Not everyone was pleased with Adele’s head-turning look in her latest Instagram post on Sunday, which featured her wearing a Jamaican flag bikini top, tie-dye pants and putting her hair in bantu knots, a traditionally African hairstyle. The singer was paying tribute to the canceled Notting Hill Carnival in London — which is led each August by members of the British West Indian community and is a major event in Black British culture — that was supposed to take place over the weekend but couldn’t because of the ongoing coronavirus pandemic.
Adele captioned her photo, “Happy what would be Notting Hill Carnival my beloved London.”
The post has already received over four and a half million likes and received over 95,000 comments, though not all of them are positive. Some Instagram users accused the 32-year-old singer of cultural appropriation with her look.
Happy what would be Notting Hill Carnival my beloved London ????
A post shared by Adele (@adele) on
“Dear white people, please just be yourselves and stop it for good with cultural appropriation,” one comment reads. “Adele the bantu knots were unnecessary. The Jamaican flag bikini top was unnecessary… Please just stop it.”
“Notice how it’s a whole bunch of WHITE people telling her she looks good with those AFRICAN bantu knots in her head, and those are the people she’s going to listen to instead of the BLACK people who are saying this is culture appropriation,” another comment reads.
One user replied back to the latter comment, “*appreciation. She never said or did anything disrespectful to Jamaicans or the culture.”
Some had a particular issue with the double standard when it comes to bantu knots, which involves sectioning the hair with square or triangular parts and fastening it into tight buns.

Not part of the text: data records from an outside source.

(* ===== verification/LoopCreate.v ===== *)
(** * LoopCreate: making and destroying a POSIX loop (core/src/event_loop_posix.cpp)

    [EventLoop::create] makes the poller, the wake-up pipe and its registration; the
    destructor of [Impl] closes them.  The kernel's descriptors are a parameter, on
    top of the epoll calls of [Pollers]; the theorem is that no path leaves a
    descriptor behind. *)

From stdpp Require Import gmap.
From S2P Require Import Prelude Errors Timers EventLoop Pollers.

Local Open Scope Z_scope.

Definition O_NONBLOCK : Z := 2048.
Definition FD_CLOEXEC : Z := 1.

(** [pipe] gives two descriptors (read and write end) or an errno; [F_GETFL] the
    flags or an errno; the other calls an errno, zero for success. *)
Class PipeKernel (K : Type) := {
  k_pipe : K -> (Z * Z + Z) * K;
  k_getfl : Z -> K -> (Z + Z) * K;
  k_setfl : Z -> Z -> K -> Z * K;
  k_setfd : Z -> Z -> K -> Z * K;
  k_close_fd : Z -> K -> K;
}.

(** The descriptors of an [Impl]. *)
Record LoopFds := mk_loop_fds { lf_poller : Z; lf_wake_read : Z; lf_wake_write : Z }.

Section Create.
Context {K : Type} `{!Epoll K, !PipeKernel K}.

(** The body of the loop over the two ends: the errno of the first call that fails. *)
Definition set_up_end (fd : Z) (k : K) : option Z * K :=
  match k_getfl fd k with
  | (inr errno, k) => (Some errno, k)
  | (inl flags, k) =>
      let '(errno, k) := k_setfl fd (Z.lor flags O_NONBLOCK) k in
      if negb (errno =? 0) then (Some errno, k)
      else
        let '(errno, k) := k_setfd fd FD_CLOEXEC k in
        if negb (errno =? 0) then (Some errno, k) else (None, k)
  end.

Fixpoint set_up_ends (fds : list Z) (k : K) : option Z * K :=
  match fds with
  | [] => (None, k)
  | fd :: rest =>
      match set_up_end fd k with
      | (Some errno, k) => (Some errno, k)
      | (None, k) => set_up_ends rest k
      end
  end.

(** [~Poller] *)
Definition drop_poller (handle : Z) (k : K) : K := (epoll_shut handle k).2.

(** [~Impl], behind its [shutdown] *)
Definition destroy_loop (l : LoopFds) (k : K) : K :=
  let k := if 0 <=? lf_wake_read l then k_close_fd (lf_wake_read l) k else k in
  let k := if 0 <=? lf_wake_write l then k_close_fd (lf_wake_write l) k else k in
  drop_poller (lf_poller l) k.

(** [EventLoop::create] *)
Definition create_loop (k : K) : Result LoopFds * K :=
  match epoll_new k with
  | (Fail e, k) => (Fail e, k)
  | (Ok poller, k) =>
      match k_pipe k with
      | (inr errno, k) => (Fail (os_error errno), drop_poller poller k)
      | (inl (r, w), k) =>
          match set_up_ends [r; w] k with
          | (Some errno, k) =>
              (Fail (os_error errno), drop_poller poller (k_close_fd w (k_close_fd r k)))
          | (None, k) =>
              let impl := mk_loop_fds poller r w in
              match epoll_arm poller r (mk_interest true false) k with
              | (Fail e, k) => (Fail e, destroy_loop impl k)
              | (Ok _, k) => (Ok impl, k)
              end
          end
      end
  end.

End Create.

(** ** What the kernel promises *)

(** The open descriptors, with what has been set on them. *)
Record FdFlags := mk_fd_flags { ff_status : Z; ff_cloexec : bool }.

Class OpenFds (K : Type) := open_fds : K -> gmap Z FdFlags.

Class PipeLaws (K : Type) `{!Epoll K, !PipeKernel K, !OpenFds K} : Prop := {
  create_open : forall k,
    match epoll_create1 k with
    | (inl h, k') => 0 <= h /\ open_fds k !! h = None /\
        open_fds k' = <[h := mk_fd_flags 0 true]> (open_fds k)
    | (inr _, k') => open_fds k' = open_fds k
    end;
  epoll_close_open : forall h k, open_fds (epoll_close h k) = delete h (open_fds k);
  ctl_open : forall h op fd events k, open_fds (epoll_ctl h op fd events k).2 = open_fds k;
  pipe_open : forall k,
    match k_pipe k with
    | (inl (r, w), k') =>
        0 <= r /\ 0 <= w /\ r <> w /\ open_fds k !! r = None /\ open_fds k !! w = None /\
        open_fds k' = <[r := mk_fd_flags 0 false]> (<[w := mk_fd_flags 0 false]> (open_fds k))
    | (inr _, k') => open_fds k' = open_fds k
    end;
  getfl_open : forall fd k,
    let '(r, k') := k_getfl fd k in
    open_fds k' = open_fds k /\
    (forall flags, r = inl flags -> exists f, open_fds k !! fd = Some f /\ ff_status f = flags);
  setfl_open : forall fd flags k,
    let '(errno, k') := k_setfl fd flags k in
    open_fds k' = if errno =? 0
                  then alter (fun f => mk_fd_flags flags (ff_cloexec f)) fd (open_fds k)
                  else open_fds k;
  setfd_open : forall fd k,
    let '(errno, k') := k_setfd fd FD_CLOEXEC k in
    open_fds k' = if errno =? 0
                  then alter (fun f => mk_fd_flags (ff_status f) true) fd (open_fds k)
                  else open_fds k;
  close_open : forall fd k, open_fds (k_close_fd fd k) = delete fd (open_fds k);
}.

Section Facts.
Context {K : Type} `{!Epoll K, !PipeKernel K, !OpenFds K, !PipeLaws K}.

(** An end of the pipe as the loop needs it. *)
Definition wake_flags : FdFlags := mk_fd_flags (Z.lor 0 O_NONBLOCK) true.

Lemma set_up_end_open fd (k : K) o :
  open_fds k = <[fd := mk_fd_flags 0 false]> o ->
  match set_up_end fd k with
  | (None, k') => open_fds k' = <[fd := wake_flags]> o
  | (Some _, k') => exists f, open_fds k' = <[fd := f]> o
  end.
Proof.
  intros Ho. unfold set_up_end. pose proof (getfl_open fd k) as Hg.
  destruct (k_getfl fd k) as [[flags|errno] k1]; destruct Hg as [Hk1 Hg]; [|eexists; by rewrite Hk1].
  destruct (Hg flags eq_refl) as (f & Hf & <-). rewrite Ho, lookup_insert_eq in Hf.
  injection Hf as <-. pose proof (setfl_open fd (Z.lor 0 O_NONBLOCK) k1) as Hs. cbn [ff_status].
  destruct (k_setfl _ _ k1) as [e1 k2]. rewrite Hk1, Ho in Hs. destruct (e1 =? 0); cbn [negb];
    [|by eexists]. rewrite alter_insert_eq in Hs.
  pose proof (setfd_open fd k2) as Hd. destruct (k_setfd _ _ k2) as [e2 k3].
  rewrite Hs in Hd. destruct (e2 =? 0); cbn [negb]; [|by eexists].
  rewrite Hd, alter_insert_eq. done.
Qed.

Lemma set_up_ends_open r w (k : K) o :
  r <> w -> open_fds k = <[r := mk_fd_flags 0 false]> (<[w := mk_fd_flags 0 false]> o) ->
  match set_up_ends [r; w] k with
  | (None, k') => open_fds k' = <[r := wake_flags]> (<[w := wake_flags]> o)
  | (Some _, k') => exists f g, open_fds k' = <[r := f]> (<[w := g]> o)
  end.
Proof.
  intros Hne Ho. cbn [set_up_ends]. pose proof (set_up_end_open r k _ Ho) as H1.
  destruct (set_up_end r k) as [[e|] k1]; [destruct H1; by eexists _, _|].
  rewrite insert_insert_ne in H1 by done. pose proof (set_up_end_open w k1 _ H1) as H2.
  destruct (set_up_end w k1) as [[e|] k2].
  - destruct H2 as [g H2]. eexists _, g. by rewrite H2, insert_insert_ne.
  - by rewrite H2, insert_insert_ne.
Qed.

Lemma drop_poller_open h (k : K) : 0 <= h -> open_fds (drop_poller h k) = delete h (open_fds k).
Proof.
  intros H. unfold drop_poller, epoll_shut. rewrite (proj2 (Z.leb_le 0 h) H). apply epoll_close_open.
Qed.

Lemma epoll_arm_open h fd i (k : K) : open_fds (epoll_arm h fd i k).2 = open_fds k.
Proof.
  unfold epoll_arm. destruct (Z.land _ _ =? 0); [done|].
  pose proof (ctl_open h EPOLL_CTL_MOD fd (to_epoll_events i) k) as H1.
  destruct (epoll_ctl h EPOLL_CTL_MOD fd _ k) as [e1 k1]. cbn in H1.
  destruct (e1 =? 0); [done|]. destruct (negb _); [done|].
  pose proof (ctl_open h EPOLL_CTL_ADD fd (to_epoll_events i) k1) as H2.
  destruct (epoll_ctl h EPOLL_CTL_ADD fd _ k1) as [e2 k2]. cbn in H2.
  destruct (e2 =? 0); cbn; congruence.
Qed.

(** Closing the three descriptors of a loop undoes what opened them. *)
Lemma delete_loop_fds (o : gmap Z FdFlags) p r w f g h :
  o !! p = None -> o !! r = None -> o !! w = None -> r <> p -> w <> p -> r <> w ->
  delete p (delete w (delete r (<[r := f]> (<[w := g]> (<[p := h]> o))))) = o.
Proof.
  intros Hp Hr Hw Hrp Hwp Hrw.
  rewrite (delete_insert_id _ r) by (rewrite !lookup_insert_ne by congruence; done).
  rewrite (delete_insert_id _ w) by (rewrite !lookup_insert_ne by congruence; done).
  by rewrite delete_insert_id.
Qed.

Lemma destroy_loop_open l (k : K) :
  0 <= lf_poller l -> 0 <= lf_wake_read l -> 0 <= lf_wake_write l ->
  open_fds (destroy_loop l k)
  = delete (lf_poller l) (delete (lf_wake_write l) (delete (lf_wake_read l) (open_fds k))).
Proof.
  intros Hp Hr Hw. unfold destroy_loop.
  rewrite (proj2 (Z.leb_le 0 _) Hr), (proj2 (Z.leb_le 0 _) Hw).
  by rewrite drop_poller_open, !close_open.
Qed.

End Facts.

(** A loop is made with three new descriptors, the ends of its pipe non-blocking and
    closed on exec, and destroying it closes them; when [create] fails, whichever
    call failed, the open descriptors are what they were. *)
Theorem loop_leaks_nothing {K} `{!Epoll K, !PipeKernel K, !OpenFds K, !PipeLaws K} (k : K) :
  match create_loop k with
  | (Ok l, k') =>
      open_fds k' = <[lf_wake_read l := wake_flags]> (<[lf_wake_write l := wake_flags]>
                      (<[lf_poller l := mk_fd_flags 0 true]> (open_fds k))) /\
      forall k'', open_fds k'' = open_fds k' -> open_fds (destroy_loop l k'') = open_fds k
  | (Fail _, k') => open_fds k' = open_fds k
  end.
Proof.
  unfold create_loop, epoll_new. pose proof (create_open k) as H0.
  destruct (epoll_create1 k) as [[p|e] k0]; [|done]. destruct H0 as (Hp & Hpn & H0).
  pose proof (pipe_open k0) as H1. destruct (k_pipe k0) as [[[r w]|e] k1].
  2: { by rewrite drop_poller_open, H1, H0, delete_insert_id. }
  destruct H1 as (Hr & Hw & Hrw & Hrn & Hwn & H1). rewrite H0 in *.
  apply lookup_insert_None in Hrn as [Hrn Hpr]. apply lookup_insert_None in Hwn as [Hwn Hpw].
  assert (Hdel : forall f g, delete p (delete w (delete r
            (<[r := f]> (<[w := g]> (<[p := mk_fd_flags 0 true]> (open_fds k)))))) = open_fds k)
    by (intros; by apply delete_loop_fds).
  pose proof (set_up_ends_open r w k1 _ Hrw H1) as H2.
  destruct (set_up_ends [r; w] k1) as [[e|] k2].
  { destruct H2 as (f & g & H2). by rewrite drop_poller_open, !close_open, H2, Hdel. }
  pose proof (epoll_arm_open p r (mk_interest true false) k2) as H3.
  destruct (epoll_arm p r _ k2) as [[[]|e] k3]; cbn [snd] in H3.
  - split; [by rewrite H3, H2|]. intros k'' Hk. by rewrite destroy_loop_open, Hk, H3, H2, Hdel.
  - by rewrite destroy_loop_open, H3, H2, Hdel.
Qed.

(** ** A kernel that runs *)

Module ToyPipes.

(** Descriptors are numbered from [next]; [setfd] fails on the descriptor [bad]. *)
Record t := mk { next : Z; fds : gmap Z FdFlags; bad : Z }.

Definition free (k : t) (n : Z) : bool := (0 <=? n) && bool_decide (fds k !! n = None).

#[global] Instance epoll : Epoll t := {
  epoll_create1 k :=
    if free k (next k)
    then (inl (next k), mk (next k + 1) (<[next k := mk_fd_flags 0 true]> (fds k)) (bad k))
    else (inr 24, k);
  epoll_close h k := mk (next k) (delete h (fds k)) (bad k);
  epoll_ctl _ _ _ _ k := (0, k);
  epoll_wait _ _ _ k := (inl [], k);
}.

#[global] Instance pipes : PipeKernel t := {
  k_pipe k :=
    if free k (next k) && free k (next k + 1)
    then (inl (next k, next k + 1),
          mk (next k + 2) (<[next k := mk_fd_flags 0 false]>
            (<[next k + 1 := mk_fd_flags 0 false]> (fds k))) (bad k))
    else (inr 24, k);
  k_getfl fd k :=
    match fds k !! fd with Some f => (inl (ff_status f), k) | None => (inr 9, k) end;
  k_setfl fd flags k :=
    (0, mk (next k) (alter (fun f => mk_fd_flags flags (ff_cloexec f)) fd (fds k)) (bad k));
  k_setfd fd _ k :=
    if fd =? bad k then (9, k)
    else (0, mk (next k) (alter (fun f => mk_fd_flags (ff_status f) true) fd (fds k)) (bad k));
  k_close_fd fd k := mk (next k) (delete fd (fds k)) (bad k);
}.

#[global] Instance opened : OpenFds t := fds.

#[global] Instance laws : PipeLaws t.
Proof.
  split; try done.
  - intros k. cbn. unfold free. destruct (0 <=? next k) eqn:E; [|done]. cbn [andb].
    bool_facts. by case_bool_decide.
  - intros k. cbn. unfold free. destruct (0 <=? next k) eqn:E; [|done]. cbn [andb].
    case_bool_decide; [|done]. cbn [andb]. destruct (0 <=? next k + 1) eqn:E2; [|done].
    cbn [andb]. case_bool_decide; [|done]. bool_facts. split_and!; try done; lia.
  - intros fd k. cbn. destruct (fds k !! fd) as [f|] eqn:E; split; try done.
    intros flags [= <-]. by exists f.
  - intros fd k. cbn. by destruct (fd =? bad k).
Qed.

End ToyPipes.

(** With the write end refused, all three descriptors are closed again. *)
Example refused_end_closes :
  let k := ToyPipes.mk 3 ∅ 5 in
  (create_loop k).1 = Fail (os_error 9) /\ open_fds (create_loop k).2 = ∅ /\
  (create_loop (ToyPipes.mk 3 ∅ (-1))).1 = Ok (mk_loop_fds 3 4 5).
Proof. split; [|split]; vm_compute; reflexivity. Qed.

“She could’ve educated herself about it first,” one comment reads. “Some hairstyles are cultural and it’s just odd seeing someone do this hairstyle and getting praised and loved for it, but when a black girl does it it’s ghetto and unprofessional?”
Still, Adele had her fair share of defenders, one fan writing, “MANY of you don’t understand the difference between APPROPRIATION and APPRECIATION. Adele, sweetie you look amazing 💕.”
Another comment reads, “Imagine getting mad over someone embracing your culture and showing it off to millions of people 🤡🤡. Ya’ll gotta stop.”
ET has reached out to Adele for comment.
Meanwhile, back in June, Adele Instagrammed about the death of George Floyd in support of the Black Lives Matter movement.
“Be righteously angered but be focused!” she wrote. “Keep listening, keep asking and keep learning! It’s important we don’t get disheartened, hijacked or manipulated right now. This is about systematic racism, this is about police violence and it’s about inequality. And this isn’t only about America! Racism is alive and well everywhere. I wholeheartedly stand in solidarity with the fight for freedom, liberation and justice ♥️ #blacklivesmatter #georgefloyd #saytheirnames.”
In August, she also showed her support for Beyonce’s visual album, Black Is King, which celebrates Black history and empowerment.